Was für Mäuse geeignet ist, ist in den meisten Fällen nicht für Menschen geeignet. In der Öffentlichkeit wurden 12 von über 100 Medikamenten, die bei Mäusen mit ALS wirksam waren, getestet, und nur Riluzol zeigte zumindest eine gewisse Wirkung. Das Antibiotikum Minocyclin, das in Mausmodellen der ALS bessere Ergebnisse erzielt als Riluzol, verschlechtert die ALS-Symptome beim Menschen.

Die Wissenschaftler hoffen, ein Mittel zu finden, das die Aktivität des Nox2-Proteins hemmt und keine schwerwiegenden Nebenwirkungen hat, die das Leben von Menschen mit ALS verlängern können.

Artikel von Jennifer J. Marden et al. Redox-Modifier-Gene bei amyotropher Lateralsklerose bei Mäusen wurden am 13. September in der Online-Version von The Journal of Clinical Investigation veröffentlicht.

Online-Journal "Kommerzielle Biotechnologie" basierend auf Nature.

Amyotrophe Sklerose oder Lou-Gehrig-Krankheit

Material hinzugefügt von vasilek85

Die Amyotrophe Lateralsklerose (ALS), häufig als Lou-Gehrig-Krankheit bezeichnet, ist eine fortschreitende neurodegenerative Erkrankung, die die Nervenzellen des Gehirns und des Rückenmarks betrifft.

Die motorischen Neuronen des Gehirns und des Rückenmarks können die Muskeln im ganzen Körper nicht kontrollieren. Die Degeneration von Motoneuronen in ALS führt letztendlich zum Tod. Wenn Motoneuronen sterben, geht die Fähigkeit des Gehirns, Muskelbewegungen einzuleiten und zu kontrollieren, verloren. Patienten mit Lou-Hering-Krankheit in den späteren Stadien der Krankheit können vollständig gelähmt sein.

Amyotrophic, abgeleitet vom Griechischen. "A" bedeutet "Nein" oder negativ. "Mio" bezieht sich auf die Muskeln und "Trophic" bedeutet Ernährung - "Kein Muskel bekommt Nahrung".

Wenn sich ein Muskel nicht mehr ernährt, „verkümmert“ er oder schmachtet. "Lateral", definiert die Bereiche im menschlichen Rückenmark, in denen Teile der Nervenzellen die Signale zu den Muskeln steuern und lokalisieren.

Da dieser Bereich degeneriert, führt dies zu Narben oder "Sklerose". Da die Motoneuronen degenerieren, können sie keine Impulse mehr an die Muskelfasern senden, die die Muskeln in Bewegung setzen. Zu den frühen Symptomen der ALS (Amyotrophe Lateralsklerose) gehört häufig eine zunehmende Muskelschwäche, insbesondere - sie hängt mit Armen und Beinen, der Sprechfähigkeit und der Fähigkeit, zu schlucken oder zu atmen, zusammen. Wenn die Muskeln keine Botschaften von den Motoneuronen erhalten, die sie zur Ausführung der Funktion benötigen, beginnen sie zu schwinden (Abnahme). Die Gliedmaßen fangen an, "dünner" auszusehen, wenn das Muskelgewebe nachlässt.

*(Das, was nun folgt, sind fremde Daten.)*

(** ** The abstract collator: an ordered list of entries *)

(** Filing an observation: update the first entry of its packet, or append a new
    entry added at time [added]. *)
Fixpoint file (added : Z) (obs : QEDObservation) (es : list RawData) : list RawData :=
  match es with
  | [] => [update_entry obs (new_RawData added (o_packet_id obs))]
  | r :: es => if packet_id r =? o_packet_id obs then update_entry obs r :: es
               else r :: file added obs es
  end.

(** [es] is what the list of pointers points to: distinct live objects. *)
Record repr {S} (c : Client S) (es : list RawData) : Prop := {
  repr_lookup : Forall2 (λ p r, heap c !! p = Some r) (RawDataList.observations (raw_data_list c)) es;
  repr_nodup : NoDup (RawDataList.observations (raw_data_list c));
  repr_fresh : ∀ p, is_Some (heap c !! p) → (p < next c)%nat;
}.

Lemma repr_ext {S} (c c' : Client S) es :
  heap c' = heap c → next c' = next c → raw_data_list c' = raw_data_list c → repr c es → repr c' es.
Proof. intros Eh En El []. by split; rewrite ?Eh, ?En, ?El. Qed.

(** The nanoseconds [get_timestamp] and [timestamp_to_nsec] make of a reading. *)
Definition now_nsec (now : timespec) : Z := ntp_nsec (ntp_of_timespec now).

Definition good_time (tv : timespec) : Prop := 0 ≤ tv_nsec tv < 10 ^ 9.

(** ** Lemmas: filing *)

Lemma find_entry_spec h id ptrs es :
  Forall2 (λ p r, h !! p = Some r) ptrs es →
  (find_entry h id ptrs = Some None ∧ Forall (λ r, packet_id r ≠ id) es) ∨
  (∃ l1 p l2 e1 r e2, ptrs = l1 ++ p :: l2 ∧ es = e1 ++ r :: e2 ∧ length l1 = length e1 ∧
    find_entry h id ptrs = Some (Some p) ∧ packet_id r = id ∧ Forall (λ r, packet_id r ≠ id) e1).
Proof.
  induction 1 as [|p r ptrs es Hp Hrest IH]; [by left|].
  cbn [find_entry]. rewrite Hp. cbn [mbind option_bind].
  destruct (Z.eqb_spec (packet_id r) id) as [E|Hne].
  - right. by exists [], p, ptrs, [], r, es.
  - destruct IH as [[-> HF]|(l1 & q & l2 & e1 & r' & e2 & -> & -> & Hl & -> & E & HF)].
    + left. split; [done|by constructor].
    + right. exists (p :: l1), q, l2, (r :: e1), r', e2.
      repeat split; simpl; [by rewrite Hl|done|by constructor].
Qed.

Diese Krankheit ist eine der schlimmsten, mit der die moderne Medizin zu kämpfen hat. Ärzte und Wissenschaftler untersuchten und untersuchten verschiedene Gründe, wie, warum und warum eine Person solche Krankheiten erhält, von denen es keine Medikamente gibt. Für einen Moment schien es ihnen, als würden sie die „Spur“ angreifen, und bei Menschen mit sehr hohem IQ besteht eine Korrelation Als Menschen mit niedrigem IQ ALS bekamen, brach die Theorie zusammen. Dann glaubten die Forscher, dass es mit Menschen verbunden wäre, die stark rauchten, und dies stellte sich auch als falsche Annahme heraus, da Menschen, die in ihrem Leben noch nie geraucht hatten, auch die Lou-Gehring-Krankheit erhielten. Neue Forschung ist, dass es irgendwie mit der Umwelt zusammenhängt. Aber ist es

Es ist eine wenig bekannte Tatsache, die Ihr Interesse wecken wird. In den USA wurde eine Analyse dieser Krankheit durchgeführt, und 50% - 50% aller bekannten Fälle von ALS in den Vereinigten Staaten sind Angehörige des Militärberufs.

Die Zahl der Kinder mit Autismus nimmt in alarmierender Weise zu, ebenso wie Menschen mit amyotropher Lateralsklerose, die möglicherweise auf Impfungen zurückzuführen sind, und die Tatsache, dass unsere Kinder durch Quecksilber vergiftet werden. Dies kann in bestimmten Bereichen, in der Nähe gefährlicher und militärischer Einrichtungen in direktem Zusammenhang mit der Umwelt stehen. Es ist auch erforderlich, Thermometer mit flüssigem Quecksilber zu verbieten, da dies zu Bruch gehen kann und Quecksilberdampf zu Hirnschäden führen kann.